Файловая система на виртуальной машине медленно заполняется каждые два часа, а затем внезапно возвращается в исходное состояние.

Позвольте мне начать говорить, что я не системный администратор, я программист на php, мало разбирающийся в системах unix, так что извините, если я скажу какую-то ерунду.

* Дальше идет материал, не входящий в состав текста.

Lemma walk_children_spec visit deeper stack r n0 path visited0 :
  visits visit deeper → (1 <= deeper)%nat → (2 <= stack)%nat → h0 !! r = Some n0 →
  (∀ c visited, c ∈ yn_Content n0 → visited0 ⊆ visited → target h0 c ∈ visited ∨ needs visited (target h0 c) <= deeper)%nat →
  ∀ todo i h visited done, (i + todo = length (yn_Content n0))%nat →
  walking h visited → visited0 ⊆ visited → finished h done path → visited ⊆ done ∪ path → seen_to h r i (done ∪ path) →
  ∃ h' visited' done', walk_children visit stack (h, visited) r i todo = Ok (h', visited') ∧
    walked h visited done path h' visited' done' ∧ seen_to h' r (length (yn_Content n0)) (done' ∪ path).
Proof using Hwf Hbound.
  intros Hvisit Hdeeper Hstack Hr Hneeds. induction todo as [|todo IH]; intros i h visited done Hi Hw Hv0 Hf Hcov Hseen.
  { exists h, visited, done. rewrite Nat.add_0_r in Hi. rewrite <- Hi. split_and!; [done | | done].
    split; [done | apply steps_refl | done..]. }
  destruct (steps_lookup h0 h r n0 (wk_steps _ _ Hw) Hr) as (n & Hn & Hch).
  destruct (lookup_lt_is_Some_2 (yn_Content n0) i) as [c0 Hc0]; [lia|].
  destruct (Forall2_lookup_l _ _ _ _ _ (ch_content _ _ Hch) Hc0) as (c & Hc & Hor).
  assert (Hin0 : c0 ∈ yn_Content n0) by (apply list_elem_of_lookup; eauto).
  destruct (wf_content _ _ Hwf r n0 c0 Hr Hin0) as [Hc0s _].
  assert (Htc : target h0 c = target h0 c0) by (destruct Hor as [-> | ->]; [done | apply target_twice]).
  assert (Hcs : is_Some (h0 !! c)) by (destruct Hor as [-> | ->]; [done | destruct (target_plain c0 Hc0s) as (? & ? & _); by eexists]).
  cbn [walk_children fst snd]. unfold deref. rewrite Hn. cbn [mbind result_bind].
  rewrite (nth_lookup_Some _ _ _ _ Hc), (resolve_target h c stack) by (done || apply Hw). cbn [mbind result_bind].
  pose proof (set_child_steps h r n i c Hn Hc) as Hset. set (h1 := set_content _ _ _) in *.
  pose proof (set_child_walking h visited r _ Hw Hset) as Hw1. fold h1 in Hw1.
  assert (Hpt : plain h0 (target h0 c)) by (by apply target_plain).
  destruct (Hvisit h1 visited done path (target h0 c)) as (h2 & visited2 & done2 & E & [] & Hin2); try done.
  { by eapply finished_steps. }
  { rewrite Htc. by apply Hneeds. }
  rewrite E. cbn [mbind result_bind].
  destruct (IH (S i) h2 visited2 done2) as (h3 & visited3 & done3 & E3 & Hwd3 & Hseen3); try done; [lia | set_solver | |].
  { intros n2 j c2 Hn2 Hj Hc2. destruct (decide (j < i)%nat) as [Hlt|].
    - eapply (seen_to_steps h h2 r i (done ∪ path)); [by eapply steps_trans | set_solver | done | done | done | done].
    - assert (j = i) as -> by lia.
      assert (Hi1 : ∃ m1, h1 !! r = Some m1 ∧ yn_Content m1 !! i = Some (target h0 c)).
      { unfold h1, set_content. rewrite lookup_alter_eq, Hn. eexists. split; [done|]. cbn.
        apply list_lookup_insert_eq. by eapply lookup_lt_Some. }
      destruct Hi1 as (m1 & Hm1 & Hmi). destruct (steps_lookup h1 h2 r m1) as (m2 & Hm2 & Hch2); [done..|].
      rewrite Hm2 in Hn2. injection Hn2 as ->. rewrite (changed_plain_item _ _ _ _ Hch2 Hmi Hpt) in Hc2. injection Hc2 as <-. done. }
  exists h3, visited3, done3. split_and!; [done | | done]. destruct Hwd3. split; try done; [|set_solver..].
  eapply steps_trans; [exact Hset|]. by eapply steps_trans.
Qed.

Lemma finished_path h done path path' : path ⊆ path' → finished h done path → finished h done path'.
Proof using Hwf Hbound.
  intros Hp Hf r Hr. destruct (Hf r Hr) as (n & Hn & Ha & Han & Hc). exists n. split_and!; [done..|].
  intros c [Hpl Hin]%Hc. split; [done | set_solver].
Qed.

(** The anchor of a node the walk meets for the first time. *)
Lemma remove_anchor h visited r n : walking h visited → r ∉ visited → h !! r = Some n →
  let s := if empty (yn_Anchor n) then (h, visited) else (alter (λ n, {| n with yn_Anchor := EmptyString |}) r h, {[ r ]} ∪ visited) in
  walking s.1 s.2 ∧ steps h s.1 ∧ s.2 = (if decide (r ∈ anchored) then {[ r ]} ∪ visited else visited).
Proof using Hwf Hbound.
  intros Hw Hr Hn. destruct (steps_lookup_inv h0 h r n (wk_steps _ _ Hw) Hn) as (n0 & Hn0 & Hch).
  pose proof (wk_anchor _ _ Hw r n0 n Hr Hn0 Hn) as Ha. unfold empty. destruct (decide (r ∈ anchored)) as [Hin|Hin].
  - apply elem_of_anchored in Hin as Hin'. destruct Hin' as (n1 & Hn1 & Hne). simplify_eq. rewrite bool_decide_false by congruence. cbn.
    assert (Hs : steps h (alter (λ n, {| n with yn_Anchor := EmptyString |}) r h)).
    { intros q. destruct (decide (q = r)) as [->|Hne'].
      - rewrite lookup_alter_eq, Hn. cbn. split; cbn; auto. by apply Forall_Forall2_diag, Forall_true; left.
      - rewrite lookup_alter_ne by done. destruct (h !! q); [apply changed_refl | done]. }
    split_and!; [|done|done]. destruct Hw as [Hs0 Hk Hv Hrem]. split; [by eapply steps_trans | | set_solver |].
    + intros q m m' Hq Hm Hm'. rewrite lookup_alter_ne in Hm' by set_solver. apply (Hk q m m'); [set_solver | done..].
    + intros q m' Hq Hm'. destruct (decide (q = r)) as [->|Hne'].
      * rewrite lookup_alter_eq, Hn in Hm'. by injection Hm' as <-.
      * rewrite lookup_alter_ne in Hm' by done. apply (Hrem q m'); [set_solver | done].
  - assert (yn_Anchor n = EmptyString) as E.
    { rewrite Ha. destruct (decide (yn_Anchor n0 = EmptyString)); [done|]. destruct Hin. apply elem_of_anchored. by exists n0. }
    rewrite bool_decide_true by done. cbn. split_and!; [done | apply steps_refl | done].
Qed.

Lemma needs_two visited r : r ∉ visited → (2 <= needs visited r)%nat.
Proof using Hwf Hbound.
  intros Hr. unfold needs. case_decide as Ha; [|lia]. assert (0 < size (anchored ∖ visited))%nat; [|nia].
  apply Nat.neq_0_lt_0. intros Hz. apply size_empty_iff in Hz. set_solver.
Qed.

Lemma walk_spec stack : visits (walk stack) stack.
Proof using Hwf Hbound.
  induction stack as [|deeper IH]; intros h visited done path r Hw Hf Hcov (n0 & Hn0 & Ha0) Hone Hneeds; [lia|].
  destruct (steps_lookup h0 h r n0 (wk_steps _ _ Hw) Hn0) as (n & Hn & Hch). cbn [walk fst snd]. case_decide as Hr.
  { exists h, visited, done. split_and!; [done | | set_solver]. split; [done | apply steps_refl | done..]. }
  destruct Hneeds as [?|Hneeds]; [done|]. pose proof (needs_two visited r Hr) as Htwo. unfold deref. rewrite Hn. cbn [mbind result_bind].
  destruct (remove_anchor h visited r n Hw Hr Hn) as (Hw1 & Hs1 & Hv1). set (s := if empty (yn_Anchor n) then _ else _) in *.
  destruct s as [h1 visited1]. cbn [fst snd] in *.
  assert (Hsub : visited ⊆ visited1) by (rewrite Hv1; case_decide; set_solver).
  destruct (walk_children_spec (walk deeper) deeper (S deeper) r n0 ({[ r ]} ∪ path) visited1 IH) with (todo := length (yn_Content n)) (i := 0%nat)
    (h := h1) (visited := visited1) (done := done) as (h2 & visited2 & done2 & E & [] & Hseen); try done; [lia | lia | | | | | |].
  - intros c visited' Hc Hsub'. destruct (needs_child visited r n0 c Hn0 Hr (wk_visited _ _ Hw) Hc) as [Hin|Hlt].
    + left. apply Hsub'. by rewrite Hv1.
    + right. pose proof (needs_mono _ _ (target h0 c) Hsub'). rewrite Hv1 in H. lia.
  - by rewrite <- (Forall2_length _ _ _ (ch_content _ _ Hch)).
  - apply (finished_path h1 done path); [set_solver|]. by apply (finished_steps h).
  - rewrite Hv1. case_decide; set_solver.
  - intros ? ? ? _ ?. lia.
  - rewrite E. exists h2, visited2, ({[ r ]} ∪ done2). split_and!; [done | | set_solver].
    split; [done | by eapply steps_trans | set_solver | set_solver | | set_solver].
    intros q [Hq|Hq]%elem_of_union.
    + apply elem_of_singleton in Hq as ->. destruct (steps_lookup h0 h2 r n0) as (n2 & Hn2 & Hch2); [apply wd_walking0 | done|].
      exists n2. split_and!; [done | by rewrite (changed_aliased _ _ Hch2) | |].
      * destruct (decide (r ∈ anchored)) as [Hin|Hin].
        -- eapply (wk_removed _ _ wd_walking0); [|done]. apply wd_visited0. rewrite Hv1. set_solver.
        -- destruct (ch_anchor _ _ Hch2) as [->|]; [|done]. destruct (decide (yn_Anchor n0 = EmptyString)); [done|].
           destruct Hin. apply elem_of_anchored. by exists n0.
      * intros c (j & Hj)%list_elem_of_lookup. destruct (Hseen n2 j c Hn2) as [Hp Hin]; [|done|split; [done | set_solver]].
        rewrite (Forall2_length _ _ _ (ch_content _ _ Hch2)). by eapply lookup_lt_Some.
    + destruct (wd_finished0 q Hq) as (m & Hm & Ham & Hanm & Hcm). exists m. split_and!; [done..|].
      intros c [Hp Hin]%Hcm. split; [done | set_solver].
Qed.
End inline.

Definition rank_bound (h : store) (rank : ref → nat) : nat := S (list_max (List.map rank (map_to_list h).*1)).

Lemma rank_bound_spec h rank r n : h !! r = Some n → (rank r < rank_bound h rank)%nat.
Proof.
  intros Hr. unfold rank_bound. apply Nat.lt_succ_r. pose proof (proj1 (list_max_le (List.map rank (map_to_list h).*1) _) (le_n _)) as Hall.
  rewrite Forall_forall in Hall. apply Hall. apply list_elem_of_In, in_map, list_elem_of_In, list_elem_of_fmap.
  exists (r, n). split; [done | by apply elem_of_map_to_list].
Qed.

(** C24: writing the aliases of a document out. With enough stack it ends,
    whatever the document is: aliases may lead back to a node they are in.
    What a decoder reads below any node, to any depth, is what it was; and
    nothing that is reached from the root without following an alias is an
    alias or has an anchor. *)
Theorem inline_aliases h rank root : well_formed h rank → plain h root →
  ∃ deep, ∀ stack, (deep <= stack)%nat → ∃ h' (under : gset ref),
    inlineAliases stack h root = Ok h' ∧
    (∀ depth r, tree depth h' r = tree depth h r) ∧
    root ∈ under ∧
    ∀ r, r ∈ under → ∃ n, h' !! r = Some n ∧ aliased n = false ∧ yn_Anchor n = EmptyString ∧ ∀ c, c ∈ yn_Content n → c ∈ under.
Proof.
  intros Hwf Hroot. exists (needs h rank (rank_bound h rank) ∅ root). intros stack Hstack.
  assert (Hone : (1 <= stack)%nat) by (unfold needs in Hstack; lia).
  assert (Hw : walking h h ∅) by (split; [apply steps_refl | intros; congruence | set_solver | set_solver]).
  destruct (walk_spec h rank Hwf (rank_bound h rank) (rank_bound_spec h rank) stack h ∅ ∅ ∅ root)
    as (h' & visited & under & E & [] & Hin); [done | intros r Hr; set_solver | set_solver | done | done | by right |].
  exists h', under. unfold inlineAliases. rewrite E. split_and!; [done | | set_solver |].
  - intros depth r. apply (tree_steps h rank Hwf). apply wd_walking0.
  - intros r Hr. destruct (wd_finished0 r Hr) as (n & Hn & Ha & Han & Hc). exists n. split_and!; [done..|].
    intros c Hcin. apply Hc in Hcin as [_ ?]. set_solver.
Qed.
Lemma self_merge_endless stack : mappingValue stack self_merge 1 "proxies" = Err Endless.
Proof.
  induction stack as [|stack IH]; [done|]. cbn [mappingValue].
  change (deref self_merge 1) with (@Ok fault _ {| (mapping [2; 3]%nat) with yn_Anchor := "a" |}). cbn [mbind result_bind].
  change (scan_keys self_merge "proxies" (pairs (yn_Content {| (mapping [2; 3]%nat) with yn_Anchor := "a" |})) []) with (@Ok fault _ (@None ref, [3%nat])).
  cbn [mbind result_bind first_value]. destruct stack as [|stack]; [done|].
  change (resolveAlias (S (S stack)) self_merge 3) with (@Ok fault _ 1%nat). cbn [mbind result_bind].
  change (deref self_merge 1) with (@Ok fault _ {| (mapping [2; 3]%nat) with yn_Anchor := "a" |}). cbn [mbind result_bind merge_candidates kind_is].
  change (merge_candidates self_merge 1 {| (mapping [2; 3]%nat) with yn_Anchor := "a" |}) with [1%nat]. cbn [first_value].
  change (resolveAlias (S (S stack)) self_merge 1) with (@Ok fault _ 1%nat). cbn [mbind result_bind].
  change (deref self_merge 1) with (@Ok fault _ {| (mapping [2; 3]%nat) with yn_Anchor := "a" |}). cbn [mbind result_bind].
  change (kind_is MappingNode {| (mapping [2; 3]%nat) with yn_Anchor := "a" |}) with true. by rewrite IH.
Qed.

(** A list of more than 4096 rules that an alias uses again: what was written
    of it is cleared, and the second use meets nil. *)
#[local] Instance plain_encoder : YamlEncoder :=
  {| yaml_encode h n := (fix go (l : list ref) := match l with [] => Ok EmptyString | r :: l => m ← deref h r; rest ← go l; Ok (yn_Value m +:+ rest) end)
                          (yn_Content n ≫= λ r, r :: match h !! r with Some m => yn_Content m | None => [] end) |}.

Definition long_rules (n : nat) : store :=
  list_to_map [(1, mapping [2; 3; 4; 3]); (2, scalar "rules"); (3, sequence (replicate n 5)); (4, scalar "sub-rules"); (5, scalar "MATCH,g")]%nat.

Example cleared_while_shared :
  (match encodeConfigMapping (long_rules 4096) 1 with Ok _ => true | Err _ => false end) = true ∧
  snd <$> encodeConfigMapping (long_rules 4097) 1 = Err NilNode.
Proof. split; vm_compute; reflexivity. Qed.
End Sample.
(* ===== verification/Coalesce.v ===== *)
(** * Coalesced runs and own probes: core/rcx_runtime.go

    [coalescedRun] runs a function in the background after every request,
    many requests sharing one run; here its goroutines interleave, one atomic
    operation at a time. [nodeProbes] counts the engine's own URL tests in
    flight, which must not come back to it as measurements. *)

From S2P Require Import Prelude Goroutines.

(** ** coalescedRun *)

(** Where a goroutine in [request] or [loop] is. *)
Inductive run_pc :=
  | AtStore (again : bool)  (** before [pending.Store(true)]; [again] from the deferred function *)
  | AtCompare               (** before [running.CompareAndSwap] *)
  | AtSwap                  (** in the loop, before [pending.Swap(false)] *)
  | InRun                   (** in [run()] *)
  | AtRelease               (** before [running.Store(false)] *)
  | AtCheck                 (** before [pending.Load()] *)
  | Done.

(** The two flags and the goroutines; [cr_asked] counts the requests and
    [cr_served] those made before the last run began: no step reads them. *)
Record coalesced := {
  cr_pending : bool;
  cr_running : bool;
  cr_goroutines : gmap nat run_pc;
  cr_asked : nat;
  cr_served : nat;
}.

Definition at_pc (s : coalesced) (t : nat) (pc : run_pc) : coalesced :=
  {| s with cr_goroutines := <[t := pc]> (cr_goroutines s) |}.

(** The next operation of the goroutine [t]; [panics] tells how [run()] ends.
    A request that finds a loop running leaves its flag to it; one that does
    not starts a goroutine of its own, which goes on as [t]. *)
Definition run_step (s : coalesced) (t : nat) (pc : run_pc) (panics : bool) : coalesced :=
  match pc with
  | AtStore again =>
      at_pc {| s with cr_pending := true; cr_asked := if again then cr_asked s else S (cr_asked s) |} t AtCompare
  | AtCompare => if cr_running s then at_pc s t Done else at_pc {| s with cr_running := true |} t AtSwap
  | AtSwap =>
      if cr_pending s then at_pc {| s with cr_pending := false; cr_served := cr_asked s |} t InRun
      else at_pc s t AtRelease
  | InRun => at_pc s t (if panics then AtRelease else AtSwap)
  | AtRelease => at_pc {| s with cr_running := false |} t AtCheck
  | AtCheck => at_pc s t (if cr_pending s then AtStore true else Done)
  | Done => s
  end.

Definition new_run : coalesced :=
  {| cr_pending := false; cr_running := false; cr_goroutines := ∅; cr_asked := 0; cr_served := 0 |}.

Inductive run_reachable : coalesced → Prop :=
  | run_start : run_reachable new_run
  | run_request s t : run_reachable s → cr_goroutines s !! t = None → run_reachable (at_pc s t (AtStore false))
  | run_next s t pc panics : run_reachable s → cr_goroutines s !! t = Some pc → run_reachable (run_step s t pc panics).

(** ** nodeProbes *)

Notation probes := (gmap string Z).

Definition probe_begin (p : probes) (node : string) : probes := <[node := default 0 (p !! node) + 1]> p.
Definition probe_end (p : probes) (node : string) : probes :=
  let n := default 0 (p !! node) - 1 in if n <=? 0 then delete node p else <[node := n]> p.
Definition owns (p : probes) (node : string) : bool := 0 <? default 0 (p !! node).

(** ** One run at a time, and none missed *)

(** In [loop], holding [running]. *)
Definition in_loop (pc : run_pc) : bool := match pc with AtSwap | InRun | AtRelease => true | _ => false end.

(** Bound to read the flag again, or to hand it to one who will. *)
Definition will_serve (pc : run_pc) : bool := match pc with Done | AtStore false => false | _ => true end.

Record run_ok (s : coalesced) : Prop := {
  ro_token : token_ok in_loop (cr_goroutines s) (cr_running s);
  ro_pending : cr_pending s = true → ∃ t pc, cr_goroutines s !! t = Some pc ∧ will_serve pc = true;
  ro_served : if cr_pending s then (cr_served s <= cr_asked s)%nat else cr_served s = cr_asked s;
}.

(** A goroutine that has returned, or not begun, is done. *)
Definition pc_of (s : coalesced) (t : nat) : run_pc := default Done (cr_goroutines s !! t).

Lemma pc_of_Some s t pc : cr_goroutines s !! t = Some pc → pc_of s t = pc.
Proof. unfold pc_of. by intros ->. Qed.

Lemma in_loop_held s t : held_at in_loop (cr_goroutines s) t = in_loop (pc_of s t).
Proof. unfold held_at, pc_of. by destruct (cr_goroutines s !! t). Qed.

Lemma in_loop_serves pc : in_loop pc = true → will_serve pc = true.
Proof. by destruct pc. Qed.

(** The goroutine [t] moves to [pc'] and the flags change. *)
Lemma run_ok_move s t pc' pending running asked served : run_ok s →
  (in_loop pc' = true → in_loop (pc_of s t) = true ∨ cr_running s = false) →
  running = (if in_loop pc' then true else if in_loop (pc_of s t) then false else cr_running s) →
  (pending = true → will_serve pc' = true ∨ running = true ∨ cr_pending s = true ∧ will_serve (pc_of s t) = false) →
  (if pending then (served <= asked)%nat else served = asked) →
  run_ok {| cr_pending := pending; cr_running := running; cr_goroutines := <[t := pc']> (cr_goroutines s);
            cr_asked := asked; cr_served := served |}.
Proof.
  intros [Htoken Hpend Hserved] Hloop Hrunning Hpending Hs.
  assert (Htoken' : token_ok in_loop (<[t := pc']> (cr_goroutines s)) running)
    by (apply (token_move in_loop _ (cr_running s)); rewrite ?in_loop_held; done).
  split; cbn; [done| |done]. intros Hp. destruct (Hpending Hp) as [Hw|[(t0 & pc & Ht0 & Hpc)%(tk_taken _ _ _ Htoken')|[Hq Hw]]].
  - exists t, pc'. by rewrite lookup_insert_eq.
  - exists t0, pc. split; [done | by apply in_loop_serves].
  - destruct (Hpend Hq) as (t0 & pc & Ht0 & Hpc). exists t0, pc. split; [|done].
    rewrite lookup_insert_ne; [done|]. intros <-. rewrite (pc_of_Some _ _ _ Ht0) in Hw. congruence.
Qed.

Lemma run_step_ok s t pc panics : run_ok s → cr_goroutines s !! t = Some pc → run_ok (run_step s t pc panics).
Proof.
  intros Hok Ht. pose proof (pc_of_Some _ _ _ Ht) as Hpc. pose proof (ro_served _ Hok) as Hserved.
  pose proof (tk_taken _ _ _ (ro_token _ Hok)) as Hrun.
  assert (Hin : in_loop pc = true → cr_running s = true) by (intros ?; apply Hrun; by exists t, pc).
  destruct pc as [again| | | | | |]; cbn [run_step]; unfold at_pc; cbn in Hin.
  - apply (run_ok_move s); rewrite ?Hpc; cbn; auto. destruct (cr_pending s), again; lia.
  - destruct (cr_running s) eqn:Er; apply (run_ok_move s); rewrite ?Hpc, ?Er; cbn; auto.
  - destruct (cr_pending s) eqn:Ep; apply (run_ok_move s); rewrite ?Hpc, ?Ep; cbn; auto.
  - apply (run_ok_move s); rewrite ?Hpc; cbn; auto; destruct panics; cbn; auto.
  - apply (run_ok_move s); rewrite ?Hpc; cbn; auto.
  - destruct (cr_pending s) eqn:Ep; apply (run_ok_move s); rewrite ?Hpc, ?Ep; cbn; auto; discriminate.
  - done.
Qed.

(** C37: requests for a coalesced run. However the goroutines interleave, and
    even when the function panics, at most one goroutine runs it at a time;
    and while a request has not been followed by the start of a run, some
    goroutine is bound to look at the flag again: once all have returned,
    every request was followed by a run that began after it. *)
Theorem coalesced_runs s : run_reachable s →
  (∀ t t', cr_goroutines s !! t = Some InRun → cr_goroutines s !! t' = Some InRun → t = t') ∧
  (cr_served s ≠ cr_asked s → ∃ t pc, cr_goroutines s !! t = Some pc ∧ will_serve pc = true) ∧
  ((∀ t pc, cr_goroutines s !! t = Some pc → pc = Done) → cr_served s = cr_asked s).
Proof.
  intros Hs. assert (Hok : run_ok s).
  { induction Hs as [|s t Hs IH Ht|s t pc panics Hs IH Ht].
    - split; cbn; [apply token_free | done | done].
    - assert (pc_of s t = Done) as Hpc by (unfold pc_of; by rewrite Ht).
      destruct IH as [? ? ?]. apply (run_ok_move s); rewrite ?Hpc; cbn; auto. by split.
    - by apply run_step_ok. }
  destruct Hok as [[Hone _] Hpend Hserved].
  assert (Hbehind : cr_served s ≠ cr_asked s → ∃ t pc, cr_goroutines s !! t = Some pc ∧ will_serve pc = true)
    by (intros Hne; apply Hpend; by destruct (cr_pending s)).
  split; [|split; [done|]].
  - intros t t' Ht Ht'. by apply (Hone t t' _ _ Ht Ht').
  - intros Hall. destruct (decide (cr_served s = cr_asked s)) as [|Hne]; [done|].
    destruct (Hbehind Hne) as (t & pc & Ht & Hw). by rewrite (Hall t pc Ht) in Hw.
Qed.

(** A request during a run: the loop turns once more. *)
Definition steps (s : coalesced) (moves : list (nat * bool)) : coalesced :=
  foldl (λ s m, run_step s m.1 (pc_of s m.1) m.2) s moves.

Definition two_requests : coalesced :=
  steps (at_pc (steps (at_pc new_run 0 (AtStore false)) [(0, false); (0, false); (0, false)]%nat) 1 (AtStore false))
    [(1, false); (1, false); (0, false); (0, false); (0, true); (0, false); (0, false)]%nat.

Lemma steps_reachable s moves : run_reachable s → run_reachable (steps s moves).
Proof.
  revert s. induction moves as [|[t panics] moves IH]; intros s Hs; [done|]. cbn. apply IH.
  destruct (cr_goroutines s !! t) as [pc|] eqn:E; unfold pc_of; rewrite E; cbn; [by apply run_next | done].
Qed.

Lemma coalesced_runs_witness : cr_served two_requests = 2%nat ∧ cr_served two_requests = cr_asked two_requests.
Proof.
  split; [vm_compute; reflexivity|]. apply (coalesced_runs two_requests).
  - apply steps_reachable, run_request; [|by vm_compute]. by apply steps_reachable, run_request; [apply run_start|].
  - intros t pc Ht. assert (Forall (λ x, x.2 = Done) (map_to_list (cr_goroutines two_requests))) as Hall
      by (vm_compute; repeat constructor).
    rewrite Forall_forall in Hall. by apply (Hall (t, pc)), elem_of_map_to_list.
Defined.

(** ** Own probes *)

(** A node is owned while more of its probes began than ended; the counts
    never stay at zero or below. *)
Lemma probe_begin_end p node : (∀ n k, p !! n = Some k → 0 < k) →
  probe_end (probe_begin p node) node = p.
Proof.
  intros Hpos. unfold probe_end, probe_begin. rewrite lookup_insert_eq. cbn.
  destruct (p !! node) as [k|] eqn:E; cbn.
  - rewrite (proj2 (Z.leb_gt _ 0)) by (specialize (Hpos node k E); lia).
    rewrite insert_insert_eq. replace (k + 1 - 1) with k by lia. by apply insert_id.
  - by apply delete_insert_id.
Qed.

Я управляю этой виртуальной машиной с несколькими установленными Wordpress, и в поисках того, что вызывает некоторые ошибки интерфейса, я заметил, что диск каждые два часа начинает медленно заполняться чем-то, что я еще не узнал, и продолжает заполняться и заполнение до тех пор, пока не останется больше места (что, как я полагаю, вызывает ошибки, которые клиент видит во внешнем интерфейсе, когда mysql начинает давать сбой при выполнении множества запросов), а затем внезапно сбрасывает оставшееся пространство в исходное состояние.

Поскольку я недавно очистил оболочку, установленную в файловой системе, через дыру в одной из многих устаревших установок WordPress, теперь я предполагаю, что это вызывает какое-то вредоносное ПО (или, может быть, какой-то ужасный сценарий, написанный идиотом).

Снимок экрана, показывающий использование диска веб-монитором Glances + Grafana

С участием df Я вижу, что диск постоянно сам заполняется, пока не остается места.

С участием du Я только вижу, что только каталоги /var/log/ и /var/lib/php5/sessions увеличивают свои размеры, как это обычно бывает

Я подозревал, что во временной папке что-то есть и, действительно, с inotifywait -m /tmp/ -r -e create -e moved_to -e modify а на выходе - бесконечная подпоследовательность /tmp/ MODIFY tmpf9dIVwz. Имя файла остается неизменным во время заливки и в следующий раз будет другим. Я попытался выяснить, что это за файл и какой процесс его пишет / редактирует, но папка / tmp / всегда пуста, а файл не существует ..

Как определить, чем вызвано заполнение диска?